We’re all trying to stay positive, but there’s no doubt there are big challenges this year. Aside from the lack of clubs and sports, the school feels emptier, quieter. Forty per cent of the student body went online, and several colleagues have been redeployed online or to other schools—for us, that includes our librarian and our guidance counsellors. Most of the school’s computers were given to students who needed them for virtual learning. If teachers are using media in class, the students need to bring their own devices. Not all students have their own, though, so teachers are scrambling to share what we have. We’re trying to get around the barriers to access. Often this means computers are not an option—it’s back to paper and pencil!

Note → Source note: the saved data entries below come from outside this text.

(** Settling: the object after the settlement, before the observer runs. *)
Lemma settle_spec H g qf r j outcome reason s s' :
  s' = with_store (alter g r) (with_queued qf s) ->
  remove_first r (qf (cs_queued s)) = remove_first r (cs_queued s) -> cs_store s !! r = Some j ->
  rt_settled j = false -> rt_settled (g j) = false -> rt_job (g j) = rt_job j ->
  rt_ok sch (set_settled (g j)) -> JInv H s ->
  wp (settle W sch r outcome reason)
    (fun _ s'' => (JInv H s'' /\ Frame s s'') /\ settled_at (cs_store s'') r = true) s'.
Proof.
  intros -> Hqf Hr Hs Hgs Hgj Hok Hj. unfold settle. apply wp_get. cbn [cs_store with_store with_queued].
  rewrite list_lookup_alter_eq, Hr. cbn [fmap option_fmap option_map]. rewrite Hgs.
  destruct (j_where _ _ _ _ _ _ _ _ Hj _ _ Hr Hs) as [Hin _].
  apply wp_modify, wp_modify. rewrite bool_decide_true.
  2: { rewrite Hgj. by apply jobs_get_Some; [apply Hj|]. }
  apply wp_modify. unfold notifyResult. apply wp_modify. apply wp_call.
  eapply wp_mono; [|eapply (job_for_each H)].
  - intros r' s'' [Hj'' Hf]. split_and!; [done| |].
    + eapply Frame_trans; [|done]. split_and!; [|cbn; lia|by eexists|cbn; rewrite !length_alter; lia].
      unfold control. cbn. by rewrite sends_app.
    + apply (settled_log sch H s'' r Hj''). destruct Hf as (_ & _ & Hp & _). cbn in Hp.
      apply (settle_count_prefix r) in Hp. rewrite settle_count_app in Hp. cbn in Hp.
      rewrite bool_decide_true in Hp by done. lia.
  - intros x _. apply job_try; [apply enqueue_job|apply job_ret].
  - intros x e s1 s2. apply try_no_throw.
  - unfold CoverInvariant.JInv. cbn. rewrite alter_twice, Hgj, Hqf.
    by apply (jinv_settle sch (set_settled ∘ g) r j).
Qed.

Lemma settle_no_throw r o re e s s' : settle W sch r o re s = (Err e, s') -> False.
Proof.
  unfold settle, mbind, M_bind. cbn. destruct (cs_store s !! r) as [j|]; [|done].
  destruct (rt_settled j); [done|]. cbn. case_bool_decide; cbn; intros Hl;
    eapply for_each_no_throw; try exact Hl; intros x e1 s1 s2; apply try_no_throw.
Qed.

Lemma settled_ok j : rt_ok sch j -> rt_ok sch (set_settled j).
Proof. intros []. by split. Qed.

Lemma settle_full H r o re s : JInv H s -> is_Some (cs_store s !! r) ->
  wp (settle W sch r o re)
    (fun _ s' => (JInv H s' /\ Frame s s') /\ settled_at (cs_store s') r = true) s.
Proof.
  intros Hj [j Hr]. destruct (rt_settled j) eqn:Hs.
  { unfold settle. apply wp_get. rewrite Hr, Hs. split; [split; [done|frame]|].
    unfold settled_at. cbn. by rewrite Hr. }
  eapply (settle_spec H id id r j); try done; [|by apply settled_ok, (j_rt _ _ _ _ _ _ _ _ Hj r)].
  by rewrite <- with_store_same; destruct s.
Qed.

Lemma remove_settle r o re s : JInv [] s -> is_Some (cs_store s !! r) ->
  wp (removeQueued r;; settle W sch r o re)
    (fun _ s' => (JInv [] s' /\ Frame s s') /\ settled_at (cs_store s') r = true) s.
Proof.
  intros Hj [j Hr]. apply wp_modify. destruct (rt_settled j) eqn:Hs.
  - unfold settle. apply wp_get. cbn [cs_store with_queued]. rewrite Hr, Hs. apply wp_ret.
    assert (with_queued (remove_first r) s = s) as ->.
    2: { split; [split; [done|frame]|]. unfold settled_at. by rewrite Hr. }
    destruct s as [st q]. unfold with_queued. cbn in *. f_equal. apply remove_first_notin.
    intros (j' & Hr' & Hs')%(j_queued _ _ _ _ _ _ _ _ Hj). cbn in Hr'. congruence.
  - eapply (settle_spec [] id (remove_first r) r j); try done.
    + apply with_store_same.
    + apply remove_twice. by apply j_places, NoDup_app in Hj as [? _].
    + by apply settled_ok, (j_rt _ _ _ _ _ _ _ _ Hj r).
Qed.

Lemma settle_job H r o re : job_method H H (settle W sch r o re).
Proof.
  intros s Hj. destruct (cs_store s !! r) as [j|] eqn:Hr.
  - eapply wp_mono; [|eapply settle_full; by rewrite ?Hr]. by intros ? ? [].
  - unfold settle. apply wp_get. rewrite Hr. split; [done|frame].
Qed.

(** A held runtime goes back to the queue, unless it is settled. *)
Lemma requeue_job H r reason : job_method (r :: H) H (requeue r reason).
Proof.
  intros s Hj. unfold requeue. apply wp_get.
  destruct (j_known _ _ _ _ _ _ _ _ Hj r ltac:(set_solver)) as [j Hr]. rewrite Hr.
  pose proof (j_rt _ _ _ _ _ _ _ _ Hj r j Hr) as Hok.
  destruct (rt_settled j) eqn:Hs.
  { cbn. split; [by eapply jinv_drop|frame]. }
  destruct (ok_open _ _ Hok Hs) as (Hc & Hcs & _). rewrite Hc, Hcs. cbn [orb].
  rewrite bool_decide_false.
  2: { intros Hin. apply j_places, NoDup_app in Hj as (_ & Hn & _). apply (Hn r Hin). set_solver. }
  do 2 apply wp_modify. apply wp_bind, wp_sortQueue. split.
  2: { split_and!; [|apply Nat.le_refl|by eexists|cbn; rewrite length_alter; lia]. unfold control. cbn. by rewrite sends_app. }
  apply jinv_log; [done|]. cbn. eapply jinv_perm; [done|symmetry; apply array_sort_perm|].
  apply jinv_upd; try done; [|by eapply jinv_enqueue_held].
  intros j' Hj' []. by split.
Qed.

Lemma requeue_no_throw r reason e s s' : requeue r reason s = (Err e, s') -> False.
Proof.
  unfold requeue, mbind, M_bind. cbn. destruct (cs_store s !! r) as [j|]; [|done].
  destruct (_ || _); [done|]. cbn. by case_bool_decide.
Qed.

Lemma upd_job H r f : (forall j, rt_job (f j) = rt_job j) ->
  (forall j, rt_settled (f j) = rt_settled j) ->
  (forall j, rt_ok sch j -> rt_ok sch (f j)) -> job_method H H (upd r f).
Proof. intros H1 H2 H3 s Hj. split; [|frame]. apply jinv_upd; auto. Qed.

Lemma deref_Some s o r j : deref s o = Some (r, j) -> o = Some r /\ cs_store s !! r = Some j.
Proof. unfold deref. destruct o as [r'|]; [|done]. destruct (cs_store s !! r') eqn:Hr; [|done]. by intros [= -> ->]. Qed.

Lemma complete_job H id : job_method H H (complete W sch id).
Proof.
  intros s Hj. unfold complete. apply wp_get.
  destruct (deref s _) as [[r j]|] eqn:Hd; [|split; [done|frame]].
  apply deref_Some in Hd as [_ Hr]. destruct (rt_settled j) eqn:Hs; [split; [done|frame]|].
  do 2 apply wp_modify. apply wp_bind. eapply wp_mono; [|eapply settle_spec; try done].
  - intros [[]|] s' [Hs' _]; exact Hs'.
  - apply remove_twice. by apply j_places, NoDup_app in Hj as [? _].
  - destruct (j_rt _ _ _ _ _ _ _ _ Hj r j Hr). by split.
Qed.

Lemma cancel_job H name : job_method H H (cancel W sch name).
Proof.
  intros s Hj. unfold cancel. apply wp_get.
  destruct (deref s _) as [[r j]|] eqn:Hd; [|split; [done|frame]].
  apply deref_Some in Hd as [_ Hr]. destruct (rt_settled j) eqn:Hs; [split; [done|frame]|].
  destruct (rt_everAdmitted j); cbn [negb].
  - apply wp_require; intros Hc; [|split; [done|frame]].
    apply wp_modify, wp_bind, wp_sortQueue, wp_ret. split; [|frame].
    apply (sorted_jinv H (with_store _ s)). apply jinv_upd; try done.
    intros j' Hj' []. rewrite Hr in Hj'. injection Hj' as <-. split; naive_solver.
  - apply wp_modify, wp_bind.
    eapply wp_mono; [|eapply (settle_spec H id (remove_first r) r j); try done].
    + intros [[]|] s' [Hs' _]; exact Hs'.
    + apply with_store_same.
    + apply remove_twice. by apply j_places, NoDup_app in Hj as [? _].
    + by apply settled_ok, (j_rt _ _ _ _ _ _ _ _ Hj r).
Qed.

Lemma cacheUnsent_job H t req : job_method H H (cacheUnsent t req).
Proof.
  intros s Hj. unfold cacheUnsent. apply wp_get. destruct (deref s _) as [[r j]|]; [|split; [done|frame]].
  destruct (rt_settled j); [split; [done|frame]|].
  destruct (req_source req); try (split; [done|frame]);
    apply upd_job; try done; intros j' []; by split.
Qed.

Lemma acceptSent_job H t req : job_method H H (acceptSent W sch t req).
Proof.
  intros s Hj. unfold acceptSent. apply wp_get.
  destruct (deref s _) as [[r j]|] eqn:Hd; [|split; [done|frame]].
  apply deref_Some in Hd as [_ Hr]. destruct (rt_settled j) eqn:Hs; [split; [done|frame]|].
  pose proof (j_rt _ _ _ _ _ _ _ _ Hj r j Hr) as [Hok1 Hok2 Hok3 Hok4].
  destruct (Hok3 Hs) as (Hc & Hcs & Hlt).
  destruct (req_source req); [|apply wp_modify|split; [done|frame]].
  - apply wp_modify. destruct (Z.eqb_spec (rt_sentCells j + 1) (declaredCellCount (rt_job j))) as [Heq|Hne].
    + apply wp_modify. eapply wp_proj1.
      eapply (settle_spec H (set_completed ∘ set_sent) id r j); try done.
      * unfold with_store, with_queued. cbn. by rewrite alter_twice.
      * split; cbn; try done; lia.
    + split; [|frame]. apply jinv_upd; try done. intros j' Hj' _. rewrite Hr in Hj'. injection Hj' as <-.
      split; cbn; try done; intros; split_and?; try done; lia.
  - eapply wp_proj1. by eapply (settle_spec H set_cancelSent id r j).
Qed.

Lemma cacheUnsent_no_throw t req e s s' : cacheUnsent t req s = (Err e, s') -> False.
Proof.
  unfold cacheUnsent, mbind, M_bind. cbn. destruct (deref s _) as [[r j]|]; [|done].
  destruct (rt_settled j); [done|]. by destruct (req_source req).
Qed.
Lemma acceptSent_no_throw t req e s s' : acceptSent W sch t req s = (Err e, s') -> False.
Proof.
  unfold acceptSent, mbind, M_bind. cbn. destruct (deref s _) as [[r j]|]; [|done].
  destruct (rt_settled j); [done|]. destruct (req_source req); cbn; [|apply settle_no_throw|done].
  destruct (_ =? _); cbn; [apply settle_no_throw|done].
Qed.

(** [stop] settles every known job, so what is still on a lane is settled. *)
Lemma settle_all_spec s : JInv [] s ->
  wp (for_each (snd <$> cs_jobs s) (fun r => removeQueued r;; settle W sch r failed (Some reason_stopped)))
    (fun r s' => r = Ok tt /\ (JInv [] s' /\ Frame s s') /\
       forall x, x ∈ lane_jobs (cs_cycles s) (cs_cycle s) -> settled_at (cs_store s') x = true) s.
Proof.
  intros Hj. pose (I := fun (rest : list nat) s' => (JInv [] s' /\ Frame s s') /\
    (forall x, x ∈ rest -> is_Some (cs_store s !! x)) /\
    forall x, x ∈ lane_jobs (cs_cycles s) (cs_cycle s) -> settled_at (cs_store s') x = true \/ x ∈ rest).
  eapply wp_mono; [|apply (wp_for_each _ _ I (fun _ => False))].
  - intros [[]|e] s' HI; [|done]. destruct HI as (HI & _ & Hx). split; [done|]. split; [done|].
    intros x Hin. destruct (Hx x Hin) as [?|Hn]; [done|]. by apply elem_of_nil in Hn.
  - intros r rest s' ((Hj' & Hf) & Hk & Hx).
    assert (is_Some (cs_store s' !! r)) as Hr.
    { destruct (Hk r ltac:(by left)) as [j Hl]. apply lookup_lt_Some in Hl.
      destruct Hf as (_ & _ & _ & Hlen). apply lookup_lt_is_Some. lia. }
    eapply wp_mono; [|apply wp_ok; [|by apply (remove_settle r failed (Some reason_stopped) s')]].
    + intros res s'' ([a ->] & (Hj'' & Hf') & Hset). split; [split; [done|by eapply Frame_trans]|].
      split; [intros x Hin; apply Hk; by right|]. intros x Hin.
      destruct (Hx x Hin) as [Hsx|[->|]%elem_of_cons]; [left|by left|by right].
      by eapply (settled_Frame sch [] [] s').
    + intros e s''. unfold mbind, M_bind. cbn. apply settle_no_throw.
  - split; [split; [done|apply Frame_refl]|]. split.
    + intros x ((id & r) & -> & Hin)%list_elem_of_fmap. cbn.
      destruct (j_jobs _ _ _ _ _ _ _ _ Hj _ _ Hin) as (j & Hl & _). by exists j.
    + intros x Hin. destruct (j_known _ _ _ _ _ _ _ _ Hj x ltac:(set_solver)) as [j Hl].
      unfold settled_at. rewrite Hl. destruct (rt_settled j) eqn:Hs; [by left|right].
      destruct (j_where _ _ _ _ _ _ _ _ Hj x j Hl Hs) as [Hjs _].
      apply list_elem_of_fmap. by exists (job_id (rt_job j), x).
Qed.

Lemma jinv_drop_all l H st q js cycles cyc lg : (forall x, x ∈ l -> settled_at st x = true) ->
  jinv sch (l ++ H) st q js cycles cyc lg -> jinv sch H st q js cycles cyc lg.
Proof.
  induction l as [|x l IH]; [done|]. intros Hs Hj. apply IH; [intros y Hy; apply Hs; by right|].
  assert (settled_at st x = true) as Hx by (apply Hs; by left). unfold settled_at in Hx.
  destruct (st !! x) as [j|] eqn:Hl; [|done]. by eapply jinv_drop.
Qed.
End JobMethods.

(** ** Which job is admitted next *)

(** The order the queue promises: cancellations before control jobs before real
    jobs, then higher priority, then first come first served. *)
Definition admitted_before (l r : nat * JobRuntime) : Prop :=
  let p j := default 0 (job_priority (rt_job j)) in
  jobTier l.2 < jobTier r.2 \/
  jobTier l.2 = jobTier r.2 /\ (p r.2 < p l.2 \/ p l.2 = p r.2 /\ (l.1 <= r.1)%nat).

Lemma compare_spec st l r jl jr : st !! l = Some jl -> st !! r = Some jr ->
  ((compareQueuedJobs st l r <=? 0) = true <-> admitted_before (l, jl) (r, jr)).
Proof.
  intros Hl Hr. unfold compareQueuedJobs, admitted_before. rewrite Hl, Hr. cbn [fst snd].
  rewrite Z.leb_le. destruct (Z.eqb_spec (jobTier jl - jobTier jr) 0); cbn [negb]; [|lia].
  destruct (Z.eqb_spec (default 0 (job_priority (rt_job jr)) - default 0 (job_priority (rt_job jl))) 0);
    cbn [negb]; lia.
Qed.

Lemma admitted_before_trans x y z : admitted_before x y -> admitted_before y z -> admitted_before x z.
Proof. unfold admitted_before. lia. Qed.
Lemma admitted_before_total x y : admitted_before x y \/ admitted_before y x.
Proof. unfold admitted_before. lia. Qed.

But the biggest challenge is the new protocols. We do health checks before the students come in—they fill out a Covid self-assessment form each day, which keeps them and us aware of any symptoms. So far we haven’t had to send anyone home. We had an app for this but it wasn’t working well, so now we have a paper form for students to fill out. We all must wash our hands every time we leave the room and every time we return. My class has been good about that. There is a lot of support from parents who are reinforcing these protocols at home. The students want to follow the rules. They’re scared—not just of Covid itself but of another lockdown. The kids know the number of cases is rising. At recess, outside, the kids can take off their masks for a break, but about half leave them on all the time to be safe. They’re being extra vigilant.
As teachers, we’re far more aware of the students’ mental health needs than before Covid. We talk with our students about how we feel. We talk about mood. One student asked, “Is school going to be like this forever?” When you’re 12 or 13, a year can seem like forever. We all miss the colleagues who were redeployed. Because kids are in cohorts they can’t socialize with friends outside their cohort. Sometimes these are good friends; the kids miss them. We have two different lunch and recess breaks to maintain distance in the school yard. The school board also marked the playground into regions. Each cohort must stick to its own region when outside.
Life just seems more serious, with everyone soldiering on. We’re all trying to stay positive. I like to start my day with an inspirational video that lifts us up in our class. We also do a virtual journal on Google Classroom, where I ask the kids to share their thoughts. I try to get them to express their feelings through writing. I want them to understand that these are difficult times but things will get better. In class, we talk about obstacles that others have faced and overcome, like settling in a new country or learning a new language. You can’t think too far ahead. Never have we lived more in the now.
I love the creativity of teaching: like, how am I going to get this into a student’s brain? I spend all my time thinking about that kind of stuff. I’m constantly problem-solving. For example, in the past I’ve often used objects like cube-a-links (similar to Lego) or even playing cards to teach kids computational skills. We can’t use those resources now. How do I make school, and learning, fun and social when we have to stay apart, be careful what we touch and wear masks? How do we create a supportive environment when we ourselves feel uncertain about what’s happening one day to the next?
At the end of each day, I’m exhausted. Then I scramble home and support my own two kids. We’re all trying to appear like we know everything that’s going on, but really we’re doing it on the fly. There are a lot of creative people trying to make things the best they can for the kids, who are all so happy to be back, and really want Covid to go away.